What is being asked: Look through the records below for the line with "TLS : string;". Return that line and each one after it up to and including the line with "Some (str_take (S", exactly.

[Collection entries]
(* ===== verification/V2RayConfig.v ===== *)
(** [proxy/v2ray_config.go]: the configuration of a V2Ray server and the parsers of
    share links.

    [json.Unmarshal] into a map and [fmt]'s [%v] are arguments; the texts of wrapped
    errors are left out of the messages. *)

From coqutil Require Import Datatypes.RecordSetters.
From Stdlib Require Import Strings.Byte.
From S2P Require Import Prelude GoStrings GoNet GoBytes Base64 GoText GoURL.
Import DoubleBraceUpdate.

Open Scope Z_scope.

(** * Data *)

Record V2RayConfig := mkV2Ray {
  ID : string;
  Name : string;
  Protocol : string;
  Server : string;
  SPort : string;          (** [Port] *)
  Link : string;
  RawJSON : string;
  IsJSON : bool;
  IsSub : bool;
  SubURL : string;
  UUID : string;
  Encryption : string;
  Security : string;
  SPassword : string;      (** [Password] *)
  Method : string;
  Type_ : string;          (** [Type] *)
  SHost : string;          (** [Host] *)
  SPath : string;          (** [Path] *)
  TLS : string;
  Flow : string;
  Sni : string;
  Alpn : string;
  Fingerprint : string;
  PublicKey : string;
  ShortID : string;
  UpMbps : string;
  DownMbps : string;
  Insecure : string;
  ObfsType : string;
  Group : string;
}.

Definition zeroConfig : V2RayConfig :=
  mkV2Ray "" "" "" "" "" "" "" false false "" "" "" "" "" "" "" "" "" "" "" "" "" "" "" "" "" "" "" "" "".

Record V2RayConfigStore := mkStore {
  Configs : list V2RayConfig;
  SelectedID : string;
  CoreRunning : bool;
  CorePort : Z;
  CoreActive : bool;
}.

Definition DefaultConfigStore : V2RayConfigStore := mkStore [] "" false 11808 false.

(** * Helpers *)

Definition new_config (protocol link : string) : V2RayConfig := zeroConfig {{ Protocol := protocol; Link := link }}.

Definition address (cfg : V2RayConfig) : string := Server cfg +:+ ":" +:+ SPort cfg.

Definition name_or_address (cfg : V2RayConfig) : V2RayConfig :=
  if nonempty (Name cfg) then cfg else cfg {{ Name := address cfg }}.

(** What precedes the fragment, and the name in it. *)
Definition split_fragment (rest : string) : string * string :=
  match Cut rest "#" with
  | Some (front, frag) => (front, default "" (QueryUnescape frag))
  | None => (rest, "")
  end.

(** [None] for an error. *)
Definition netSplitHostPort (hostport : string) : option (string * string) :=
  let hostport := TrimSpace hostport in
  if negb (nonempty hostport) then None
  else if contains_byte lbrack hostport then
    match index_byte rbrack hostport with
    | None => None
    | Some e =>
        Some (str_take (S e) hostport, match str_drop (S e) hostport with String c port => if ceq c colon then port else "" | "" => "" end)
    end
  else
    match last_index_byte colon hostport with
    | None => Some (hostport, "")
    | Some i => Some (str_take i hostport, str_drop (S i) hostport)
    end.

(** [cfg.Server] and [cfg.Port] when the host and port can be split. *)
Definition set_host_port (hp : option (string * string)) (cfg : V2RayConfig) : V2RayConfig :=
  match hp with Some (host, port) => cfg {{ Server := host; SPort := port }} | None => cfg end.

Definition decode_any (decoders : list (string → option (list byte))) (s : string) : option string :=
  bytes_string <$> head (omap (λ d, d s) decoders).

(** * Parsers of the share links *)

Section parsers.
Context (Unmarshal : string → option jobject).
Context (fmt_v : jvalue → string).

(** [v, ok := data[k].(string)] *)
Definition text_member (k : string) (data : jobject) : option string :=
  match member k data with Some (JStr v) => Some v | _ => None end.

Definition text_or (def : string) (k : string) (data : jobject) : string := default def (text_member k data).

Definition port_member (data : jobject) : string := default "" (fmt_v <$> member "port" data).

Definition vmess_config (link decoded : string) (data : jobject) : V2RayConfig :=
  (new_config "vmess" link) {{
    IsJSON := true; RawJSON := decoded;
    Name := text_or "" "ps" data; Server := text_or "" "add" data; SPort := port_member data;
    UUID := text_or "" "id" data; Encryption := text_or "" "aid" data;
    Security := text_or (text_or "" "security" data) "scy" data;
    Type_ := text_or "" "net" data; SHost := text_or "" "host" data; SPath := text_or "" "path" data;
    TLS := text_or "" "tls" data; Sni := text_or "" "sni" data; Alpn := text_or "" "alpn" data;
    Fingerprint := text_or "" "fp" data; Group := text_or "" "group" data }}.

Definition parseVMess (link : string) : outcome V2RayConfig :=
  match decode_any [DecodeString; RawDecodeString; RawURLDecodeString] (TrimPrefix link "vmess://") with
  | None => Err "failed to decode vmess config"
  | Some decoded =>
      match Unmarshal decoded with
      | None => Err "failed to parse vmess JSON"
      | Some data => Ok (name_or_address (vmess_config link decoded data))
      end
  end.

(** The fields taken from the URL by [parseVLESS] and [parseTrojan]. *)
Definition url_config (protocol link : string) (u : URL) : V2RayConfig :=
  (new_config protocol link) {{ Server := Hostname u; SPort := Port u; Name := Fragment u }}.

Definition parseVLESS (link : string) : outcome V2RayConfig :=
  match Parse link with
  | None => Err "failed to parse vless link"
  | Some u =>
      let q := query_get (ParseQuery (RawQuery u)) in
      Ok (name_or_address ((url_config "vless" link u) {{
        UUID := Userinfo_String (User u);
        Encryption := q "encryption"; Security := q "security"; Type_ := q "type"; SHost := q "host"; SPath := q "path";
        TLS := q "tls"; Flow := q "flow"; Sni := q "sni"; Alpn := q "alpn"; Fingerprint := q "fp";
        PublicKey := q "pbk"; ShortID := q "sid"; Group := q "group" }}))
  end.

(** [trojan://password@server:port] when the URL does not parse. *)
Definition trojan_by_hand (link : string) : outcome V2RayConfig :=
  match Cut (TrimPrefix link "trojan://") "@" with
  | None => Err "failed to parse trojan link"
  | Some (pw, hostPort) =>
      let '(hostPort, name) := cut hostPort "#" in
      match netSplitHostPort hostPort with
      | None => Err "failed to parse trojan host:port"
      | Some (host, port) =>
          Ok (name_or_address ((new_config "trojan" link) {{ SPassword := pw; Server := host; SPort := port; Name := name }}))
      end
  end.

Finished task:
  TLS : string;
  Flow : string;
  Sni : string;
  Alpn : string;
  Fingerprint : string;
  PublicKey : string;
  ShortID : string;
  UpMbps : string;
  DownMbps : string;
  Insecure : string;
  ObfsType : string;
  Group : string;
}.

Definition zeroConfig : V2RayConfig :=
  mkV2Ray "" "" "" "" "" "" "" false false "" "" "" "" "" "" "" "" "" "" "" "" "" "" "" "" "" "" "" "" "".

Record V2RayConfigStore := mkStore {
  Configs : list V2RayConfig;
  SelectedID : string;
  CoreRunning : bool;
  CorePort : Z;
  CoreActive : bool;
}.

Definition DefaultConfigStore : V2RayConfigStore := mkStore [] "" false 11808 false.

(** * Helpers *)

Definition new_config (protocol link : string) : V2RayConfig := zeroConfig {{ Protocol := protocol; Link := link }}.

Definition address (cfg : V2RayConfig) : string := Server cfg +:+ ":" +:+ SPort cfg.

Definition name_or_address (cfg : V2RayConfig) : V2RayConfig :=
  if nonempty (Name cfg) then cfg else cfg {{ Name := address cfg }}.

(** What precedes the fragment, and the name in it. *)
Definition split_fragment (rest : string) : string * string :=
  match Cut rest "#" with
  | Some (front, frag) => (front, default "" (QueryUnescape frag))
  | None => (rest, "")
  end.

(** [None] for an error. *)
Definition netSplitHostPort (hostport : string) : option (string * string) :=
  let hostport := TrimSpace hostport in
  if negb (nonempty hostport) then None
  else if contains_byte lbrack hostport then
    match index_byte rbrack hostport with
    | None => None
    | Some e =>
        Some (str_take (S e) hostport, match str_drop (S e) hostport with String c port => if ceq c colon then port else "" | "" => "" end)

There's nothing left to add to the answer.